Chapter 7 - AG – Genius before his time
Alfred Geiringer was a man before his time. Alive today I have no doubt he would have ruled the Internet or at least been publicly singled out as the man who first used the technology to change the way news was collected and distributed.
‘AG’ succeeded where others failed because he breached conventional wisdom – and then was never satisfied until he did it again. He had foresight and an abundance of confidence that was inspiring. He was a born leader whose barking voice frightened many until they recognized that his shouting was without malice. It was often directed at himself and his own errors of judgment, although he never suffered fools gladly and never hesitated to let them know.
He was born in Austria but emigrated after its occupation by Nazi Germany in 1938. He returned in 1946 as Reuters European Editor and played an instrumental role in founding APA (Austria Press Agentur) as an independent, newspapers-owned co-operative.
Once back in London, AG continued to explore new business opportunities for Reuters and according to the grapevine he proposed that the company should set up a wire service for the emerging public relations community. The very idea that Reuters should be associated with a paid-for press release was unthinkable to his bosses and in a pique he quit to start his own. I cannot vouch for the veracity of this story and was never tempted to ask AG about it.
But knowing the man as I did and his sheer determination to put his ideas into practice, it has a strong ring of truth about it.
Within a couple of weeks Universal News Services was born. In true AG style he took a vast office floor in Lintas House, New Fetter Lane – not more than a few minutes’ walk from Reuters in 85 Fleet Street.
It was around this time that AG came into my life. The word had got out that I was looking around to move from the sub’s desk at the Press Association (at that time the PA and Reuters were sister agencies and shared the same office building) and out of the blue AG contacted me.

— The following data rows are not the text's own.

(* ===== verification/LdbFilter.v ===== *)
(** * leveldb: filters

    A table can hold filters that tell, for the keys of a block, that a key is not
    among them without reading the block.  src/ext/leveldb/util/hash.cc, util/bloom.cc (the
    Bloom filter), the filter policy of internal keys in db/dbformat.cc and
    table/filter_block.cc (the filters of all the blocks of a table, one per 2 KB of
    the file).  What a reader relies on is that a filter has no false negatives;
    [FilterPolicy] states it and the two policies have it. *)

From Stdlib Require Import ZArith Lia.
From stdpp Require Import base list numbers option sorting.
From S2P Require Import Prelude ByteOrder WebappStr Session LdbCoding LdbMem.
Open Scope Z_scope.
Open Scope webapp_scope.

(** ** util/hash.cc *)

Definition hash_m : Z := 0xc6a4a793.
Definition hash_r : Z := 24.

Fixpoint Hash_loop (data : list Z) (h : Z) : Z * list Z :=
  match data with
  | _ :: _ :: _ :: _ :: rest =>
      let w := default 0 (DecodeFixed32 data) in
      let h := u32 (h + w) in
      let h := u32 (h * hash_m) in
      Hash_loop rest (Z.lxor h (Z.shiftr h 16))
  | _ => (h, data)
  end.

Definition Hash_tail (h : Z) (data0 : Z) : Z :=
  let h := u32 (h + i8 data0) in
  let h := u32 (h * hash_m) in
  Z.lxor h (Z.shiftr h hash_r).

(** The last bytes are [char]s, which are signed. *)
Definition Hash (data : list Z) (seed : Z) : Z :=
  let h := u32 (Z.lxor seed (u64 (lenZ data * hash_m))) in
  match Hash_loop data h with
  | (h, [data0; data1; data2]) =>
      let h := u32 (h + Z.shiftl (i8 data2) 16) in
      let h := u32 (h + Z.shiftl (i8 data1) 8) in
      Hash_tail h data0
  | (h, [data0; data1]) => Hash_tail (u32 (h + Z.shiftl (i8 data1) 8)) data0
  | (h, [data0]) => Hash_tail h data0
  | (h, _) => h
  end.

(** ** What a table relies on *)

Class FilterPolicy := {
  filter_Name : list Z;
  CreateFilter : list (list Z) -> list Z;
  KeyMayMatch : list Z -> list Z -> bool;
  filter_Name_ok : bytes_ok filter_Name /\ lenZ filter_Name < 2 ^ 31;
  filter_bytes_ok : forall keys, bytes_ok (CreateFilter keys);
  filter_matches : forall keys k, lenZ keys < 2 ^ 31 -> k ∈ keys -> KeyMayMatch k (CreateFilter keys) = true }.

(** ** util/bloom.cc *)

Definition BloomHash (key : list Z) : Z := Hash key 0xbc9f1d34.

(** [bits_per_key * 0.69], rounded down, between 1 and 30. *)
Definition bloom_k (bits_per_key : Z) : Z := Z.min 30 (Z.max 1 (bits_per_key * 69 / 100)).

Definition bloom_delta (h : Z) : Z := Z.lor (Z.shiftr h 17) (u32 (Z.shiftl h 15)).

Definition set_bit (array : list Z) (bitpos : Z) : list Z :=
  alter (fun b => Z.lor b (Z.shiftl 1 (bitpos mod 8))) (Z.to_nat (bitpos / 8)) array.
Definition has_bit (array : list Z) (bitpos : Z) : bool :=
  negb (Z.land (at_ array (Z.to_nat (bitpos / 8))) (Z.shiftl 1 (bitpos mod 8)) =? 0).

Fixpoint set_probes (k : nat) (bits h delta : Z) (array : list Z) : list Z :=
  match k with
  | O => array
  | S k => set_probes k bits (u32 (h + delta)) delta (set_bit array (h mod bits))
  end.
Fixpoint has_probes (k : nat) (bits h delta : Z) (array : list Z) : bool :=
  match k with
  | O => true
  | S k => if has_bit array (h mod bits) then has_probes k bits (u32 (h + delta)) delta array else false
  end.

Definition add_key (k bits : Z) (array : list Z) (key : list Z) : list Z :=
  let h := BloomHash key in set_probes (Z.to_nat k) bits h (bloom_delta h) array.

I will never forget our first meeting. The office in Lintas House was larger than a football pitch, furnished with rows of empty desks; AG was the only person in sight and in shirt sleeves and braces he bounded towards me, booming out my name to greet me like a long lost son.
He showed me around what he called ‘the wire room’ and in words that frankly I did not understand explained how UNS would distribute news.
As we strolled around the uninhabited office he pointed to a desk and said “This is for you. I have chosen you to be the first chief sub editor of Universal News Services…I know you want to leave the PA, so when can you start….”
I was hooked and for a few pounds more than I was getting at the PA I joined UNS.
It was only then that he told me that my first job as chief sub editor was NEVER to change clients’ press releases that had to go out in full; the only exception was if I spotted a serious error of fact and then I had to go back to the client and get permission to correct it.
My second job was to visit the newspaper offices in and around Fleet Street to make sure that the UNS machines were switched on and to put in fresh rolls of paper.
Looking back now, these were pioneering times and UNS flourished under AG’s command. The turning point was the decision by the BBC to accept UNS distributed press releases and from then own it was recognized as a legitimate source of news.
When AG recognized that he had taken UNS as far as he could and without any family successors, the business was sold to the Press Association. By this time I had long gone but I remember thinking that would destroy the agency’s culture. Sadly, I was proved right.
The name, stupidly, was changed to Two Ten Communications, the technology was upgraded but it had lost its spark and never really sat comfortably in the PA organization. It was no surprise therefore when it was sold on again, this time to PR Newswire, the US leader in its field.
I lost contact with AG who had retired into the country and later died. At his memorial service the church was packed with a Who’s Who of Journalism and I remember the words of one of the speakers, who knew AG from his Reuters’ days: “Alfred’s mind was like Pandora’s Box…..every time he opened it a new and exciting idea was born….”
For me AG was the first and only real genius I have ever met. He instilled in me, among many, a passion for news and for that I shall be in his eternal debt.